Colored boxes show recognized taxa and black lines show the phylogenetic relationships among populations. (A) Taxon X includes multiple, divergent lineages. It is important that all of these lineages are sampled during marker validation to insure intraspecific generality. Even extensive sampling of a single lineage (red circle) is not sufficient and will lead to ascertainment bias and low marker generality. (B) Recognized taxa X and Y are not monophyletic (i.e., they are both paraphyletic groups), which may make distinguishing between them using sequence data impossible. (C) Recognized taxon X includes divergent lineages (polyphyly), but some of those lineages may also not be distinguishable from recognized taxon Y.

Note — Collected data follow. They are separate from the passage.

(** * Band fitting and band-identity resolution of [arpes]

    A shallow embedding of the band pipeline of
    [arpes/analysis/band_analysis.py] and of the composite models of
    [arpes/fits/fit_models/x_model_mixin.py], with the properties the
    specification states about them.

    Conventions of the embedding.
    - Python floats are rationals ([Q], exact arithmetic); the one place the
      source uses [float("inf")] is modelled by the type [xfloat].
    - Python exceptions are the [Raise] results of the error monad [res].
    - Python dictionaries keep their insertion order: they are association
      lists ([PyDict]), updated in place when the key is already present.
    - Library functions the source calls ([itertools], [numpy], [xarray],
      [lmfit], [scipy]) are modelled from their documented behaviour, or taken
      as parameters of a section when they cannot be computed over [Q]. *)

From Stdlib Require Import String Ascii.
From Stdlib Require Import List Bool Arith ZArith Lia QArith Qabs Qround Lqa.
From Stdlib Require Import Permutation Factorial DecimalString.
Import ListNotations.

Close Scope Q_scope.
Open Scope nat_scope.
Open Scope list_scope.

(* ------------------------------------------------------------------------ *)
(** ** Exceptions *)

Inductive pyerr : Type :=
| KeyError
| IndexError
| TypeError
| ValueError
| ZeroDivisionError
| StopIteration
| NotImplementedError
| AttributeError.

Inductive res (A : Type) : Type :=
| Ok (a : A)
| Raise (e : pyerr).

Arguments Ok {A} a.
Arguments Raise {A} e.

Definition bind {A B : Type} (m : res A) (k : A -> res B) : res B :=
  match m with
  | Ok a => k a
  | Raise e => Raise e
  end.

Notation "x <- m ;; k" := (bind m (fun x => k))
  (at level 61, m at next level, right associativity).
Notation "' p <- m ;; k" := (bind m (fun p => k))
  (at level 61, p pattern, m at next level, right associativity).

Definition of_option {A : Type} (e : pyerr) (o : option A) : res A :=
  match o with
  | Some a => Ok a
  | None => Raise e
  end.

(** [[f(x) for x in l]] when [f] may raise: the first exception aborts. *)
Fixpoint mapM {A B : Type} (f : A -> res B) (l : list A) : res (list B) :=
  match l with
  | [] => Ok []
  | x :: xs => y <- f x ;; ys <- mapM f xs ;; Ok (y :: ys)
  end.

(** A [for] loop threading a state, aborted by the first exception. *)
Fixpoint foldM {A S : Type} (f : S -> A -> res S) (l : list A) (s : S) : res S :=
  match l with
  | [] => Ok s
  | x :: xs => s' <- f s x ;; foldM f xs s'
  end.

(* ------------------------------------------------------------------------ *)
(** ** Floats with infinity *)

Inductive xfloat : Type :=
| Fin (q : Q)
| PosInf.

(** [x < y] on finite numbers. *)
Definition Qltb (x y : Q) : bool := negb (Qle_bool y x).

(** [x < d] for a finite [x] and a running minimum [d] that starts at
    infinity. *)
Definition lt_x (x : Q) (d : xfloat) : bool :=
  match d with
  | Fin q => Qltb x q
  | PosInf => true
  end.

(* ------------------------------------------------------------------------ *)
(** ** Insertion-ordered dictionaries *)

Class KeyEq (K : Type) : Type := keqb : K -> K -> bool.

#[export] Instance string_KeyEq : KeyEq string := String.eqb.

Fixpoint tuple_eqb (c1 c2 : list Q) : bool :=
  match c1, c2 with
  | [], [] => true
  | x :: xs, y :: ys => Qeq_bool x y && tuple_eqb xs ys
  | _, _ => false
  end.

#[export] Instance tuple_KeyEq : KeyEq (list Q) := tuple_eqb.

Module PyDict.
Section Dict.
Context {K V : Type} `{KeyEq K}.

Definition t : Type := list (K * V).

Definition empty : t := [].

(** [d.items()], in insertion order. *)
Definition items (d : t) : list (K * V) := d.

Definition keys (d : t) : list K := map fst d.

(** [d.get(k)]. *)
Fixpoint get (d : t) (k : K) : option V :=
  match d with
  | [] => None
  | (k', v) :: d' => if keqb k' k then Some v else get d' k
  end.

(** [d.get(k, default)]. *)
Definition get_default (d : t) (k : K) (default : V) : V :=
  match get d k with
  | Some v => v
  | None => default
  end.

(** [d[k]], raising [KeyError]. *)
Definition getitem (d : t) (k : K) : res V := of_option KeyError (get d k).

(** [d[k] = v]: an existing key keeps its position, a new one goes last. *)
Fixpoint set (d : t) (k : K) (v : V) : t :=
  match d with
  | [] => [(k, v)]
  | (k', v') :: d' => if keqb k' k then (k', v) :: d' else (k', v') :: set d' k v
  end.

(** [d.update(other)]. *)
Definition update (d other : t) : t :=
  fold_left (fun acc kv => set acc (fst kv) (snd kv)) other d.

(** [dict(zip(ks, vs))]. *)
Definition of_zip (ks : list K) (vs : list V) : t := update empty (combine ks vs).
End Dict.
Arguments t : clear implicits.
End PyDict.

(* ------------------------------------------------------------------------ *)
(** ** itertools *)

Module Itertools.
Section Iter.
Context {A : Type}.

(** [pairwise(l)]: consecutive overlapping pairs. *)
Fixpoint pairwise (l : list A) : list (A * A) :=
  match l with
  | x :: ((y :: _) as tl) => (x, y) :: pairwise tl
  | _ => []
  end.

(** [product] of a list of pools: the rightmost pool advances fastest; the product of
    no pool at all is the single empty tuple. *)
Fixpoint product (pools : list (list A)) : list (list A) :=
  match pools with
  | [] => [[]]
  | pool :: rest =>
      flat_map (fun x => map (cons x) (product rest)) pool
  end.

(** Every way of drawing one element of the pool, by position, with what is
    left of the pool in its original order. *)
Fixpoint selections (pool : list A) : list (A * list A) :=
  match pool with
  | [] => []
  | x :: xs => (x, xs) :: map (fun s => (fst s, x :: snd s)) (selections xs)
  end.

(** [permutations(pool, r)]: the [r]-length arrangements, in lexicographic
    order of the positions drawn. *)
Fixpoint permutations_r (r : nat) (pool : list A) : list (list A) :=
  match r with
  | O => [[]]
  | S r' =>
      flat_map (fun s => map (cons (fst s)) (permutations_r r' (snd s)))
               (selections pool)
  end.

(** [permutations(pool)]. *)
Definition permutations (pool : list A) : list (list A) :=
  permutations_r (length pool) pool.
End Iter.
End Itertools.

(** [range(n)]. *)
Definition range (n : nat) : list nat := seq 0 n.

(** [enumerate(l)]. *)
Definition enumerate {A : Type} (l : list A) : list (nat * A) :=
  combine (seq 0 (length l)) l.

(** [sum(l)]: left to right from [0]. *)
Definition Qsum (l : list Q) : Q := fold_left Qplus l 0%Q.

(* ------------------------------------------------------------------------ *)
(** ** lmfit: parameters, models and fit results

    Only what the repository relies on: a parameter carries a value, a
    standard error (absent until a fit estimates it) and bounds; a model is a
    prefixed function of its own parameters, or the composition of two models
    by a binary operator; the parameters of a model with prefix [p] are named
    [p ++ name]. *)

Module Lmfit.

(** [lmfit.Parameter] and [lmfit.Parameters] (the names are reserved words
    here, hence [Param] and [Params]). *)
Record Param : Type := mkParam {
  value : Q;
  stderr : option Q;
  pmin : option Q;
  pmax : option Q
}.

Definition Params : Type := PyDict.t string Param.

(** A basic model ([LorentzianModel(prefix=...)] and the like). [guess_fn]
    is the model's own [guess]; the base class raises
    [NotImplementedError]. *)
Record BasicModel : Type := mkBasic {
  prefix : string;
  param_defaults : list (string * Param);
  func : Q -> list Q -> Q;
  guess_fn : list Q -> list Q -> res Params
}.

Inductive Model : Type :=
| Basic (m : BasicModel)
| CompositeModel (left right : Model) (op : Q -> Q -> Q).

(** [model.components]: the basic models, left to right. *)
Fixpoint components (m : Model) : list BasicModel :=
  match m with
  | Basic b => [b]
  | CompositeModel l r _ => components l ++ components r
  end.

Definition param_names (b : BasicModel) : list string :=
  map (fun nd => (prefix b ++ fst nd)%string) (param_defaults b).

(** [model.make_params()]: one parameter per prefixed name of every
    component. *)
Definition make_params_basic (b : BasicModel) : Params :=
  map (fun nd => ((prefix b ++ fst nd)%string, snd nd)) (param_defaults b).

Definition make_params (m : Model) : Params :=
  fold_left (fun acc b => PyDict.update acc (make_params_basic b))
            (components m) PyDict.empty.

(** [model.eval(params, x=x)] at one point [x]. A basic model reads its own
    prefixed parameters; a composite applies its operator to the
    evaluations of its two sides on the same parameter set. *)
Definition eval_basic (b : BasicModel) (params : Params) (x : Q) : res Q :=
  args <- mapM (fun name => p <- PyDict.getitem params name ;; Ok (value p))
               (param_names b) ;;
  Ok (func b x args).

Fixpoint eval (m : Model) (params : Params) (x : Q) : res Q :=
  match m with
  | Basic b => eval_basic b params x
  | CompositeModel l r op =>
      yl <- eval l params x ;;
      yr <- eval r params x ;;
      Ok (op yl yr)
  end.

(** [model.make_params] called with keyword arguments: the parameters of the
    model, with the initial value of every parameter named in [kwargs] set
    from it. *)
Definition make_params_with (m : Model) (kwargs : list (string * Q)) : Params :=
  map (fun kv =>
         match PyDict.get kwargs (fst kv) with
         | Some v => (fst kv, mkParam v (stderr (snd kv)) (pmin (snd kv)) (pmax (snd kv)))
         | None => kv
         end)
      (make_params m).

https://doi.org/10.1371/journal.pone.0142008.g001

We confronted these issues in developing qPCR assays for eDNA detection of three salmonid taxa native to western North America: rainbow trout (RBT; Oncorhynchus mykiss) and two subspecies of cutthroat trout (O. clarkii), westslope cutthroat trout (WCT; O. c. lewisi) and Yellowstone cutthroat trout (YCT; O. c. bouvieri). Rainbow trout are the sister species to cutthroat trout (genetic distance = 7.3–8.7% in NADH2), whereas WCT and YCT (genetic distance = 2.7%; [11]) are subspecies both found in interior western North America [12]. In portions of the Columbia River basin, RBT and WCT naturally co-occur, but introductions of all three taxa outside their historical ranges have led to far greater recent sympatry [12]. Despite global increases in their distributions, the distribution of native populations of these three taxa have declined [1315]. Consequently, identifying the current distributions of both native and introduced populations is a priority for management agencies [13,16,17]. Environmental DNA sampling could be a useful tool to detect the presence of each taxon, whether at the leading edge of an invasion or a remnant native population. Because RBT, WCT, and YCT are closely related and commonly co-occur, highly specific eDNA assays are critical for robust detection, particularly where the target taxon is rare and one or both of the others are common [7]. To address these challenges, we examined DNA sequences and samples from across the historical ranges of the two cutthroat trout subspecies and from an array of native populations and hatchery stocks of rainbow trout, and used an automated pipeline to generate and test candidate assays for each taxa.

Methods

Sequence data for assay development

We assembled sequence data for our target taxa and three other congeners—Chinook salmon (O. tshawytscha), coho salmon (O. kisutch), and sockeye salmon (O. nerka)–to design qPCR assays in the NADH region of the mitogenome. We used NADH because it tends to show relatively high sequence divergence and is one of the most commonly archived mitochondrial sequences for salmonids. For YCT, we obtained sequences from a 3,483-bp region of the NADH subunits 1 and 2 for 17 individuals from across its range ([18]; GenBank accession numbers: EU186781.1 –EU186797.1; Table 1 and Fig 2). We obtained these same gene regions from whole mitogenomes for five RBT from Pacific North America (GenBank accession numbers: DQ288268.1 –DQ288271.1, L29771.1) and each of the Pacific salmon congeners listed above (GenBank accession numbers: AF392054.1 and NC_002980.1 for Chinook, EF126369.1 for coho, and EF055889.1 for sockeye). We used previously unpublished sequences from 96 WCT from across the species’ range (S1 Text). All tissue samples used in this study were stored in ethanol, lysis buffer, or dried on chromatography paper. All samples used in this study were provided by collaborators from previous studies conducted under appropriate scientific sampling permits or from collections under Montana Fish, Wildlife and Parks Scientific Collectors Permits 12–2001, 14–2001, and 19a-2009 issued to M. K. Young (Table 1, Fig 2). Sampling sites were accessed via public land and did not require special permission. Sampling of protected species was allowed under U.S. Fish and Wildlife Service Federal Fish and Wildlife Permit TE220826-0 issued to M. K. Young. Animals were captured via backpack electrofishing, a small fin tissue sample was collected, and then the animal was released at the place of capture in accordance with a protocol approved under these scientific sampling permits. DNA was extracted from these samples using QIAGEN DNeasy Blood and Tissue Kit following the manufacturer’s protocol.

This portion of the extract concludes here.